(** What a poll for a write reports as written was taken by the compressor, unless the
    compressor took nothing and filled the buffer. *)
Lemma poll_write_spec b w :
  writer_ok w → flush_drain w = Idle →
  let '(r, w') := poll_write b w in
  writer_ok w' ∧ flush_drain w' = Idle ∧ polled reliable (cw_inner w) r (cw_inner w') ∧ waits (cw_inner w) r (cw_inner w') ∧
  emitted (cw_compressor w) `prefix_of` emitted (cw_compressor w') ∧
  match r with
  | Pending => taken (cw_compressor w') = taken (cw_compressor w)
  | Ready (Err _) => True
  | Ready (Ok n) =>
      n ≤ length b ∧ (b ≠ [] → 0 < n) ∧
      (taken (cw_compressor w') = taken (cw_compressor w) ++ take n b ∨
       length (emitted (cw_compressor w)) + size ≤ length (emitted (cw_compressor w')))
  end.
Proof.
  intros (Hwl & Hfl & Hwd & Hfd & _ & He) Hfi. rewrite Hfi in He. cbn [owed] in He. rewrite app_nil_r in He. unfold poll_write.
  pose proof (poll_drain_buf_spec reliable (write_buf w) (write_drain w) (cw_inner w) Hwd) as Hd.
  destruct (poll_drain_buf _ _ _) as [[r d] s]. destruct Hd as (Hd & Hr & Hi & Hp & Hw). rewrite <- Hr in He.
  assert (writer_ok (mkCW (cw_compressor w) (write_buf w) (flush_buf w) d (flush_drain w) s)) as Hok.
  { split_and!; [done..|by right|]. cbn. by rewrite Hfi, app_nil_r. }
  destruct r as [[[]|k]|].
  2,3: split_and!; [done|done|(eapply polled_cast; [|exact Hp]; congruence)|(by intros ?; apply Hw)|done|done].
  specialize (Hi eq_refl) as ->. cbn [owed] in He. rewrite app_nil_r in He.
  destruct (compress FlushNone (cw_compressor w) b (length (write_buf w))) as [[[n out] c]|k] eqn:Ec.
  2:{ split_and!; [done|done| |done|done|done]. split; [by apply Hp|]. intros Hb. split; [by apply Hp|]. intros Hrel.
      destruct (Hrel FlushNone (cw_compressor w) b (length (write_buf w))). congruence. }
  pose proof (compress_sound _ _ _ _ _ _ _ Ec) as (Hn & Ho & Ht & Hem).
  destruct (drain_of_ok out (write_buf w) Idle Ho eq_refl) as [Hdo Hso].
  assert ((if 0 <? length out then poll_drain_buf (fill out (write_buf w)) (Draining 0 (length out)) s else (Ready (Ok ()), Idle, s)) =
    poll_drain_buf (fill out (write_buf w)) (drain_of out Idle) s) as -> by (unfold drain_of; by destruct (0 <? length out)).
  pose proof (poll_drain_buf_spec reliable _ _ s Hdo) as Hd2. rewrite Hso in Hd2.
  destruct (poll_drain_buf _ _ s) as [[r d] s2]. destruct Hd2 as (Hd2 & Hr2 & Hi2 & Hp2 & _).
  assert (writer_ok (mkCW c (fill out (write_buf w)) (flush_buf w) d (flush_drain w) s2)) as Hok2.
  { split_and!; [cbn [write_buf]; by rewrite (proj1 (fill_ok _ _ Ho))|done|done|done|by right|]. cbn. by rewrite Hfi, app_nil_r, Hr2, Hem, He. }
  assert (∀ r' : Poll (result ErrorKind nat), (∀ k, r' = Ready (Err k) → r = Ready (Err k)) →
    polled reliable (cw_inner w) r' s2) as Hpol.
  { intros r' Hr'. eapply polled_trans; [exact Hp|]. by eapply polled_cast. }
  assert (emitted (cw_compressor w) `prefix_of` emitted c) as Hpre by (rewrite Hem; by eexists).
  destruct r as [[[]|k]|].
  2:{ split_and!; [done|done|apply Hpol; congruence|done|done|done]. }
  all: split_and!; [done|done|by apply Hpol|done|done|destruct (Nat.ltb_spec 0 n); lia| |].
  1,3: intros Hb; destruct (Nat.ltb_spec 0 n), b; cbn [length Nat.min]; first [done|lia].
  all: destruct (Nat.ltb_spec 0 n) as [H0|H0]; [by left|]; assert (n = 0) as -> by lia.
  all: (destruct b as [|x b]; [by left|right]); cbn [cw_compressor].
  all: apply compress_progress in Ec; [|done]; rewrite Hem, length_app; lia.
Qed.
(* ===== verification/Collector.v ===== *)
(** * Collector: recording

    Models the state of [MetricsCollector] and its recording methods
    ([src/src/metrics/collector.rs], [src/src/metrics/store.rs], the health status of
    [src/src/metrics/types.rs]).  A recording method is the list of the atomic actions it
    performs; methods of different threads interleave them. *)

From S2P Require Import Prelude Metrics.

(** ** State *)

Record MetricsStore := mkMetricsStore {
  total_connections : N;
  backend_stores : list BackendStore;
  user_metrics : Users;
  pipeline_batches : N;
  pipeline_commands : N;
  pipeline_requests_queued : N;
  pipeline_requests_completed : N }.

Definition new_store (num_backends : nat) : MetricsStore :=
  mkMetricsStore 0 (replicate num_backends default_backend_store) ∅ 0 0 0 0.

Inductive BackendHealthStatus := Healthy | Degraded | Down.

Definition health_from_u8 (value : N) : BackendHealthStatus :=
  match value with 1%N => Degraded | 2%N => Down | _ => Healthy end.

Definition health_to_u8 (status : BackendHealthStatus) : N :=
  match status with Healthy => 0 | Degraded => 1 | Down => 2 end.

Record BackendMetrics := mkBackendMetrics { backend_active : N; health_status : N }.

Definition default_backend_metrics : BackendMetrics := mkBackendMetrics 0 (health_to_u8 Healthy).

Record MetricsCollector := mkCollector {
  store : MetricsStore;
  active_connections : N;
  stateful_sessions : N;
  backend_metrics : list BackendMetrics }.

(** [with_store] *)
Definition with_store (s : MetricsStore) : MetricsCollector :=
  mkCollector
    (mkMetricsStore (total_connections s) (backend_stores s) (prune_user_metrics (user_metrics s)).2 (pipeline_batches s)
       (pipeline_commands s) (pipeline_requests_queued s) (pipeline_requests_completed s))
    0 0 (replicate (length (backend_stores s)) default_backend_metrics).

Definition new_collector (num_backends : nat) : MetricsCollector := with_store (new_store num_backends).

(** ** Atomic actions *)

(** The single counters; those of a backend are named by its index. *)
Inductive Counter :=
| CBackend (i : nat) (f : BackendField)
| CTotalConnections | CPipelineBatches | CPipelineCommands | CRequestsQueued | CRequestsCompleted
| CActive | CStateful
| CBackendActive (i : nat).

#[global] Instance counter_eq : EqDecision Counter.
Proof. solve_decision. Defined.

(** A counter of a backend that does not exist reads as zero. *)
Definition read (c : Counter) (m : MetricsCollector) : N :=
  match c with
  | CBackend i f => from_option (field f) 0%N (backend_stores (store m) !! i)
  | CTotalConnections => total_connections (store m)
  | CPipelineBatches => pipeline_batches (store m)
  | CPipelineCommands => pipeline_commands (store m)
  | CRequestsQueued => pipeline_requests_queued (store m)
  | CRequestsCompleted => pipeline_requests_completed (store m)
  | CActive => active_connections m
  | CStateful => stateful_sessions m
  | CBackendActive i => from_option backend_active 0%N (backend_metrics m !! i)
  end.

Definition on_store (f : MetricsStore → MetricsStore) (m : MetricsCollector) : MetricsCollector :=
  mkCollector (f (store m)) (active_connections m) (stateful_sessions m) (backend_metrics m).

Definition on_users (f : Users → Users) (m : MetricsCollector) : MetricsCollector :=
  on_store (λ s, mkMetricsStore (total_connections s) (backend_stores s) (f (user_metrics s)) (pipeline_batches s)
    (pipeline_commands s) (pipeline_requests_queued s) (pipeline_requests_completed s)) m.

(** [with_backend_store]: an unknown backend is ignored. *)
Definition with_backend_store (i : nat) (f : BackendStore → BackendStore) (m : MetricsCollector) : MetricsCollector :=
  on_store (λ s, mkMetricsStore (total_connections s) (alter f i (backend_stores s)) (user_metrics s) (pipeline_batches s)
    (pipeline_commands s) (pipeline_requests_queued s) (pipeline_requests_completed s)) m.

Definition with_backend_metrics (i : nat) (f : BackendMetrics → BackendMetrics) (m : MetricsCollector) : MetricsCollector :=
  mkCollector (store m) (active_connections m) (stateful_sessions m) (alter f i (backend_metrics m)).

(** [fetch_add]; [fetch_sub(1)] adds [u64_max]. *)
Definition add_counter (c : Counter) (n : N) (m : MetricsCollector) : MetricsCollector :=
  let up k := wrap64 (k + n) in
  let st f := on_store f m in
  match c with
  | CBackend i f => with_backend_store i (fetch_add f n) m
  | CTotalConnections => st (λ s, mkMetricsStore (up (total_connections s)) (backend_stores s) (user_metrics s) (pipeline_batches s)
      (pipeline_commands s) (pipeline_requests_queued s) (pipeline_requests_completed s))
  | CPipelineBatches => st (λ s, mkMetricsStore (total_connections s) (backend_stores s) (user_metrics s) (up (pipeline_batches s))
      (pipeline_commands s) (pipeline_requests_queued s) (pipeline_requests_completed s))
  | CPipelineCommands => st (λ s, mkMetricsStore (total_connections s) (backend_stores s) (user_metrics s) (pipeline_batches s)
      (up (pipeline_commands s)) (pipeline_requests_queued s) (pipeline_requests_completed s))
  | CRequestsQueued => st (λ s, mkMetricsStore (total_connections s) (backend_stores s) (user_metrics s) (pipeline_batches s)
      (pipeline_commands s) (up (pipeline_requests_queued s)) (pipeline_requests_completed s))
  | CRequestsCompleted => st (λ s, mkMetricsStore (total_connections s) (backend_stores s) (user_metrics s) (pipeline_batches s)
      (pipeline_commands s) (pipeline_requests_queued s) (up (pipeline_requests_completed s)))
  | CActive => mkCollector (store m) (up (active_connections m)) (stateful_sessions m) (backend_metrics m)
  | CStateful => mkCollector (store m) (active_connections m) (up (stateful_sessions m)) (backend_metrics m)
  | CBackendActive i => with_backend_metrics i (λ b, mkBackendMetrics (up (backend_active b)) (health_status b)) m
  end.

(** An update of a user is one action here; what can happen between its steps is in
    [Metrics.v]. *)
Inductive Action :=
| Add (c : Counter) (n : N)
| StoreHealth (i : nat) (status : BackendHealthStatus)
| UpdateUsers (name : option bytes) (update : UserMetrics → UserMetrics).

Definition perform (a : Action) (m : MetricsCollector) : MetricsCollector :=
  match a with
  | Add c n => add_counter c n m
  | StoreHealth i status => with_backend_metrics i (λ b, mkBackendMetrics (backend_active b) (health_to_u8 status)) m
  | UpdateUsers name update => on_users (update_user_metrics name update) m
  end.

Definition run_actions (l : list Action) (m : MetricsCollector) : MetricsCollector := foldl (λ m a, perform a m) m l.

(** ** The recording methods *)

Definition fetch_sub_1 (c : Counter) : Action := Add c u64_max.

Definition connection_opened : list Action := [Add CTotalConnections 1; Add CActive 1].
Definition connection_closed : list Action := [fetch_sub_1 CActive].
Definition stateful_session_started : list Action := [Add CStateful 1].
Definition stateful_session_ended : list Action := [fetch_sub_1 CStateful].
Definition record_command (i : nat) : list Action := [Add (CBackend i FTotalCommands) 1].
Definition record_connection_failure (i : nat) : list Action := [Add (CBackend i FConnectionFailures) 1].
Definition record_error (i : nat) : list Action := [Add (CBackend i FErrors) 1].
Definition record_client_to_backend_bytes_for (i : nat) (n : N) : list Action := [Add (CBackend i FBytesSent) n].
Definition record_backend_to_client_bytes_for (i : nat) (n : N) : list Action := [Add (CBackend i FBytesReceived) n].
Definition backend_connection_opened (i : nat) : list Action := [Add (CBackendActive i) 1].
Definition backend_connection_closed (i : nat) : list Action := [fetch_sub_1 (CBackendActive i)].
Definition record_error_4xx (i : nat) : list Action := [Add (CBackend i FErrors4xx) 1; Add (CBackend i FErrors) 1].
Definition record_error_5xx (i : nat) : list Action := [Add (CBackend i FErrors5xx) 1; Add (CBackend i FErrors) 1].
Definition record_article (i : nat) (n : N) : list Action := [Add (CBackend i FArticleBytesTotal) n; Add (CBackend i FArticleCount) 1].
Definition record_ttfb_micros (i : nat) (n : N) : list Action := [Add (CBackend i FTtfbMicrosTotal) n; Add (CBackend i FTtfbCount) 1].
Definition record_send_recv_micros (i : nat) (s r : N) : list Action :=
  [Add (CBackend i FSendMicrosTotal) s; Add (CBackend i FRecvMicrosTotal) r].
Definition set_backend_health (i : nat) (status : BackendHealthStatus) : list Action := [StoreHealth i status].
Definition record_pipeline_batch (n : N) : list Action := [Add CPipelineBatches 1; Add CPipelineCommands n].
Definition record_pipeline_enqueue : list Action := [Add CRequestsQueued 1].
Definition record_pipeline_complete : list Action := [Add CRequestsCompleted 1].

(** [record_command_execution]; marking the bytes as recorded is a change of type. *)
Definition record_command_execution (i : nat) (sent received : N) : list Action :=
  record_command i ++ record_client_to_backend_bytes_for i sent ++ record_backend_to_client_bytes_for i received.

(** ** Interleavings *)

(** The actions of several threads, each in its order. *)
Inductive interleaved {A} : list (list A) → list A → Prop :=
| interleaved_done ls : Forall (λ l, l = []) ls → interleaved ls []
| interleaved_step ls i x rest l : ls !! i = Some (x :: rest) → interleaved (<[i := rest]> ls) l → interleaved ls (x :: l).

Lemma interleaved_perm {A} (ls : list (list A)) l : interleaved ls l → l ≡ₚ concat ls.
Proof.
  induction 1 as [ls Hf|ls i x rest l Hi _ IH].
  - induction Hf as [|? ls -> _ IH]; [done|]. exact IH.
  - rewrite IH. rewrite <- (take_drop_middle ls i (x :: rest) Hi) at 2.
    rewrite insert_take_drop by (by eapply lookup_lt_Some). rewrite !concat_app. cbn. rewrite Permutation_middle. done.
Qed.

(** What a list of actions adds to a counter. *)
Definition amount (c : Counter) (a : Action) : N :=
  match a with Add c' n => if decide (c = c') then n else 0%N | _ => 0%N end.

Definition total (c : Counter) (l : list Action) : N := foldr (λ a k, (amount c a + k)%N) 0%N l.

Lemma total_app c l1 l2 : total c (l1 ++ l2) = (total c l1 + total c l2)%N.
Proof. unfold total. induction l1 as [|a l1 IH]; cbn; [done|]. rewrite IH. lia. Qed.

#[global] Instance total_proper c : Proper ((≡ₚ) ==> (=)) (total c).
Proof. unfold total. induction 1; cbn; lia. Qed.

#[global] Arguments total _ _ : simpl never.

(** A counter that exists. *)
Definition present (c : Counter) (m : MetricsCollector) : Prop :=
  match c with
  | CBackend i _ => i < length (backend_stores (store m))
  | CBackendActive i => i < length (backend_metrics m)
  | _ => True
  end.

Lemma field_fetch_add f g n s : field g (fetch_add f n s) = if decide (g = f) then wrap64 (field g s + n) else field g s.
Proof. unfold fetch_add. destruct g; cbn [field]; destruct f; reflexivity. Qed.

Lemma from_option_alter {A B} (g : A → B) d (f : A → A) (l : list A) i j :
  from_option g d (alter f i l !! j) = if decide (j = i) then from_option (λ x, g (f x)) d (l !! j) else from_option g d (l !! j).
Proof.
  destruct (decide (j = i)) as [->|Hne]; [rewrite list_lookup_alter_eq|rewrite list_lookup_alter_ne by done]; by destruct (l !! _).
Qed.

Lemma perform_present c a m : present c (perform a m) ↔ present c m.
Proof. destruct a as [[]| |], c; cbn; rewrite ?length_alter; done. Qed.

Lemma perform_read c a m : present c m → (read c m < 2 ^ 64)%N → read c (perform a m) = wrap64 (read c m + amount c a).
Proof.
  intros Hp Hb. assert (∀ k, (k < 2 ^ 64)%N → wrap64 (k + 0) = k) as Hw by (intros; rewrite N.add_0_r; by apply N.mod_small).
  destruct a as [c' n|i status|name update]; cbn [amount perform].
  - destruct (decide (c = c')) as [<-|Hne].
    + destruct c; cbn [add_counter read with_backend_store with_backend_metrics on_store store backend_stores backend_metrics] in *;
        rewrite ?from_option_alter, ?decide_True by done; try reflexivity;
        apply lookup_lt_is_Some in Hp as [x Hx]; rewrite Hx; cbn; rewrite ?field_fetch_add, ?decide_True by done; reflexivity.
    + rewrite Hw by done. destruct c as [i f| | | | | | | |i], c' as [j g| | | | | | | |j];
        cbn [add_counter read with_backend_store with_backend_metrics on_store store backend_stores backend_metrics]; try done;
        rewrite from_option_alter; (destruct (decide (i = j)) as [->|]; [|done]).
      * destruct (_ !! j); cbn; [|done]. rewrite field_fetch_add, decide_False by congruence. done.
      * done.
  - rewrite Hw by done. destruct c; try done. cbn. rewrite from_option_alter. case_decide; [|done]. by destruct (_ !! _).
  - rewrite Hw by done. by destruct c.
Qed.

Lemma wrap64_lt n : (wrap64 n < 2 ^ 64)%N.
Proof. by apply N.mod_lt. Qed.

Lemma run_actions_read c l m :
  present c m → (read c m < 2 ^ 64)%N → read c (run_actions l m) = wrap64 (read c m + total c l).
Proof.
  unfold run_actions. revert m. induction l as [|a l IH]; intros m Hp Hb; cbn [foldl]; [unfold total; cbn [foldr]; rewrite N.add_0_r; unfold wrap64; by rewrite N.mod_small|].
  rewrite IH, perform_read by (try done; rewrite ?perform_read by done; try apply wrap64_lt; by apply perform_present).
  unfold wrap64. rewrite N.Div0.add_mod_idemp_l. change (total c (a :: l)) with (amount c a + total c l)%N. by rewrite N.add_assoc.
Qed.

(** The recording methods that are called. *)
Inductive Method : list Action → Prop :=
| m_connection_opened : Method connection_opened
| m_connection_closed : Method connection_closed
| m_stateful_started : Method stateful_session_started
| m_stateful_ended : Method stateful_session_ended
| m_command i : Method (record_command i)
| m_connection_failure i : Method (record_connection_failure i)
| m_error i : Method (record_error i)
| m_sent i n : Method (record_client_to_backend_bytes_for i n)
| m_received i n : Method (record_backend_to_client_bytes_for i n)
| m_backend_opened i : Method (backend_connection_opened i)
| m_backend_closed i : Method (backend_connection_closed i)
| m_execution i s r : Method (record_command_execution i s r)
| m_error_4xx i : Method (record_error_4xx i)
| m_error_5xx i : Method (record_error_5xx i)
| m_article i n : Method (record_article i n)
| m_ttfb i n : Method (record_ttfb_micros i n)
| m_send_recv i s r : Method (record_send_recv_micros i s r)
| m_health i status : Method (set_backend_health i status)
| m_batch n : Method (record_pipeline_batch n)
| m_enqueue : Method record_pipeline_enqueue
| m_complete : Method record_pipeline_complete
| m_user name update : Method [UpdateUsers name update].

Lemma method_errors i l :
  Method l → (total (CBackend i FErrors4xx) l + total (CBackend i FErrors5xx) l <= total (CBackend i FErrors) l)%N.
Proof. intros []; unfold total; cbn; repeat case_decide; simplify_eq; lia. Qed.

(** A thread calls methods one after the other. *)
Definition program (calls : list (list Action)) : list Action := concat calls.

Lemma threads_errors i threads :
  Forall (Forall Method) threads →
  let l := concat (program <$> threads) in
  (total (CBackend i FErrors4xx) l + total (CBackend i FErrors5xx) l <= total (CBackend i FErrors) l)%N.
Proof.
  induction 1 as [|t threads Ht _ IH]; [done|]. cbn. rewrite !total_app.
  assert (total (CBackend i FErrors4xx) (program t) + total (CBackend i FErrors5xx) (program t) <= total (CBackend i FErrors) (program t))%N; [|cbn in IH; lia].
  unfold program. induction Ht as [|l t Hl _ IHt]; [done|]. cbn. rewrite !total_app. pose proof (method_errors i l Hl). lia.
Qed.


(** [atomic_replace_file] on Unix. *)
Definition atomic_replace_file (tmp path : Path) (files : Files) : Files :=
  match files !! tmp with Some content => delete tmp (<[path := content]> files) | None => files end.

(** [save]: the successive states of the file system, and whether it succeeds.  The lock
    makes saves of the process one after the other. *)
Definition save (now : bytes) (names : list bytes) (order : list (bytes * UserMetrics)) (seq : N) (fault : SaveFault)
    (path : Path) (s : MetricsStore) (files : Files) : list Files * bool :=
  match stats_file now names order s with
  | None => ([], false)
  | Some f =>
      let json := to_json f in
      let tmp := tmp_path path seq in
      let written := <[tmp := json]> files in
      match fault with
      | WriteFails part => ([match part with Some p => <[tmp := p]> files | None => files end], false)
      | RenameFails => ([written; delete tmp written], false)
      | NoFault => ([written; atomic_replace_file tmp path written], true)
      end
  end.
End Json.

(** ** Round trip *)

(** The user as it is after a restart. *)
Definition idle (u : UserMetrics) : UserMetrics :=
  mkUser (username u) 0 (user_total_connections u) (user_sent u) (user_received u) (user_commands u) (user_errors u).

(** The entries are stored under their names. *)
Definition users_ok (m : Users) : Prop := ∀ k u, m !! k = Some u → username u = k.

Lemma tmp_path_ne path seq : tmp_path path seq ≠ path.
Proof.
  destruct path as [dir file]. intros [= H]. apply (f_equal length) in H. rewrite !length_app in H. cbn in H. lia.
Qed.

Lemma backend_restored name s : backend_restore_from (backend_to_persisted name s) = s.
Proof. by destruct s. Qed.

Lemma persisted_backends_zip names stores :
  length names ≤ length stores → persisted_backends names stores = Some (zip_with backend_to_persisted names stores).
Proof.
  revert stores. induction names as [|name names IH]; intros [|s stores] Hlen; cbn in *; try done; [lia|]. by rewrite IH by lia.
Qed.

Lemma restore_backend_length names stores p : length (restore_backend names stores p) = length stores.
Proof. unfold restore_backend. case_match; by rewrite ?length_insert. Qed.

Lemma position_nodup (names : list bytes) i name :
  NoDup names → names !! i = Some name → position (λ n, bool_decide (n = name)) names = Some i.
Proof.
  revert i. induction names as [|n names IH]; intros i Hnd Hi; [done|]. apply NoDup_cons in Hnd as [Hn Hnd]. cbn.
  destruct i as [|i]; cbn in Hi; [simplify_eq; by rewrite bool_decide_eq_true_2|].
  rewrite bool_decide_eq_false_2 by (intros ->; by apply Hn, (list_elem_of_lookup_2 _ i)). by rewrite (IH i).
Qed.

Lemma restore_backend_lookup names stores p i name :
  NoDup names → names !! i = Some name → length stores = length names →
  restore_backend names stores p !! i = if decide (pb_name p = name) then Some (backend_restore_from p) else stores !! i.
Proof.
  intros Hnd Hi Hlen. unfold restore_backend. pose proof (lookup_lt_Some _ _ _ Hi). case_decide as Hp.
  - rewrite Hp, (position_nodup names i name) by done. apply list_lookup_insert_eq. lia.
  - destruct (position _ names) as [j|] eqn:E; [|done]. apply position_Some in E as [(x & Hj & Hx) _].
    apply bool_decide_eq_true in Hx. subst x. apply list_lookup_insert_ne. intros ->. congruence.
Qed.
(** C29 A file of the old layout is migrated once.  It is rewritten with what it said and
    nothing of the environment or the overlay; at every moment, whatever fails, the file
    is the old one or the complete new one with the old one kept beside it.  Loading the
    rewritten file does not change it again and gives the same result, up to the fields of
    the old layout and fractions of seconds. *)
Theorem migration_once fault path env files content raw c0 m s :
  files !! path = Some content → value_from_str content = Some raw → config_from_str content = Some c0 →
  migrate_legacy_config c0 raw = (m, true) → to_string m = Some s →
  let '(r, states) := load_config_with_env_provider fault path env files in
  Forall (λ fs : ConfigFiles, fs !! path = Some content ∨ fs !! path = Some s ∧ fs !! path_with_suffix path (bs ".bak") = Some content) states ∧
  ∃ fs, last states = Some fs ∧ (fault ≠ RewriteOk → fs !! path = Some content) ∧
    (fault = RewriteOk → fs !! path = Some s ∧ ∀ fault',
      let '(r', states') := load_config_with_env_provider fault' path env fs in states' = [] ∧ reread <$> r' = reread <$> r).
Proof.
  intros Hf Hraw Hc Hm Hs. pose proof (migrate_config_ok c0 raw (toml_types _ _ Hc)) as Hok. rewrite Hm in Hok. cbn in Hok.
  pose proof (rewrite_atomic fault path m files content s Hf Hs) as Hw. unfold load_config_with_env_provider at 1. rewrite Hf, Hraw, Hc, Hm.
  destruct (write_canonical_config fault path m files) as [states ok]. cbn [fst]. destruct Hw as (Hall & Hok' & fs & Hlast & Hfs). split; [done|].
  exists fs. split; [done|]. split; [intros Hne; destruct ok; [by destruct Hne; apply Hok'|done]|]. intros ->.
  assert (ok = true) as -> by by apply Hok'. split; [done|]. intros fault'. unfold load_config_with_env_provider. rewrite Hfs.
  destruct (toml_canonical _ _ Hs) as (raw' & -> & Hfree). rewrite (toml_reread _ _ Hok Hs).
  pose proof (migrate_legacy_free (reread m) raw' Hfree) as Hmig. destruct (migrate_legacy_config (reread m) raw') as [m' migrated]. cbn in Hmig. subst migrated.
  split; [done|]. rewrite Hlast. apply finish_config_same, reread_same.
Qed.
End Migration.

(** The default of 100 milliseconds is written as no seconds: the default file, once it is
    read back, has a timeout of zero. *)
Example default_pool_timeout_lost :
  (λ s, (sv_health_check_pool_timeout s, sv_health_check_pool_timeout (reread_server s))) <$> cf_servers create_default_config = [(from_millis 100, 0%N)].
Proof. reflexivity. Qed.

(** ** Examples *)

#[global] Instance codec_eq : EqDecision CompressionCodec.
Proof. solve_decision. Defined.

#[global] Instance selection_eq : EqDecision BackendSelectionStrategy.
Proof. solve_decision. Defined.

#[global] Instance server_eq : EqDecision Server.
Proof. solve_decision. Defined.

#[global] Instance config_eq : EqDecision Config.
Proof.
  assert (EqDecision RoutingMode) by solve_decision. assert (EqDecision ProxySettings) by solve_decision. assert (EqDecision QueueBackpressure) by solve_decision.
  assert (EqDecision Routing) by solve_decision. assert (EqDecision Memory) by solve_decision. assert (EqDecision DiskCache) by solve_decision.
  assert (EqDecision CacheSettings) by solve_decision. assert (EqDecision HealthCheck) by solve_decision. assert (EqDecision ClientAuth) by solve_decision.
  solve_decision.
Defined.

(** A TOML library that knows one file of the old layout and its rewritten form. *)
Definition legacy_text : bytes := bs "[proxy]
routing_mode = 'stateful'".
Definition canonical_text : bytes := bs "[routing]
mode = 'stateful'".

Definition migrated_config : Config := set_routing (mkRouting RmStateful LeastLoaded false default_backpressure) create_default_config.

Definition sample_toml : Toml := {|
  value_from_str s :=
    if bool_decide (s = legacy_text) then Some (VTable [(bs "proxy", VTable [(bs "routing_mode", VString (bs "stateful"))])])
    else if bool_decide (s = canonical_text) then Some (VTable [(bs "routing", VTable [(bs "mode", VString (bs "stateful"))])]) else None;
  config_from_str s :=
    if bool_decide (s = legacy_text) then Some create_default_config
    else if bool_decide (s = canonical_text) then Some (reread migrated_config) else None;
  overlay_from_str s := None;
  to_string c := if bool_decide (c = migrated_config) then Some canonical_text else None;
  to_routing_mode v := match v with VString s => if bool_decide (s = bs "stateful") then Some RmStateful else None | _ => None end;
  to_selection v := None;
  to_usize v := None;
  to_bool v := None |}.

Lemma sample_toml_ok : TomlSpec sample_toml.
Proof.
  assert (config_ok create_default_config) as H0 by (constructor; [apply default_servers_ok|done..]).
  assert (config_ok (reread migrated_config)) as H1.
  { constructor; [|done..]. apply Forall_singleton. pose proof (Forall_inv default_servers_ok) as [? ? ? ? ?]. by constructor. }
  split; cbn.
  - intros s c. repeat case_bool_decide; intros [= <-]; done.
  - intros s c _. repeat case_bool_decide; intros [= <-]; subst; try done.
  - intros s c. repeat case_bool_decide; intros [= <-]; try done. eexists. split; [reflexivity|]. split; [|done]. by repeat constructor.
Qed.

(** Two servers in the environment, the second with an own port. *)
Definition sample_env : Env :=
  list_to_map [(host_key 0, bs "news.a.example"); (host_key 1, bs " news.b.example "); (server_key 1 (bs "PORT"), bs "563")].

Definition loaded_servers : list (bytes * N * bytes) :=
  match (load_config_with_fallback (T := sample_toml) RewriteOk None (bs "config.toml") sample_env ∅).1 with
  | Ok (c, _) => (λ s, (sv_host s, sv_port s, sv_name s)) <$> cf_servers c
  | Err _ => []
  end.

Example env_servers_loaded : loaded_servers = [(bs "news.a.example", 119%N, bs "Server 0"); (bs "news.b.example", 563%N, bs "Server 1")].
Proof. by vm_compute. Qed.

────────

■ **Work to be completed**
Beginning with the line holding "match status with" and ending with the line holding "active_connections : N;", write out the stretch of material above exactly; add no further lines.

■ **Your solution**
  match status with Healthy => 0 | Degraded => 1 | Down => 2 end.

Record BackendMetrics := mkBackendMetrics { backend_active : N; health_status : N }.

Definition default_backend_metrics : BackendMetrics := mkBackendMetrics 0 (health_to_u8 Healthy).

Record MetricsCollector := mkCollector {
  store : MetricsStore;
  active_connections : N;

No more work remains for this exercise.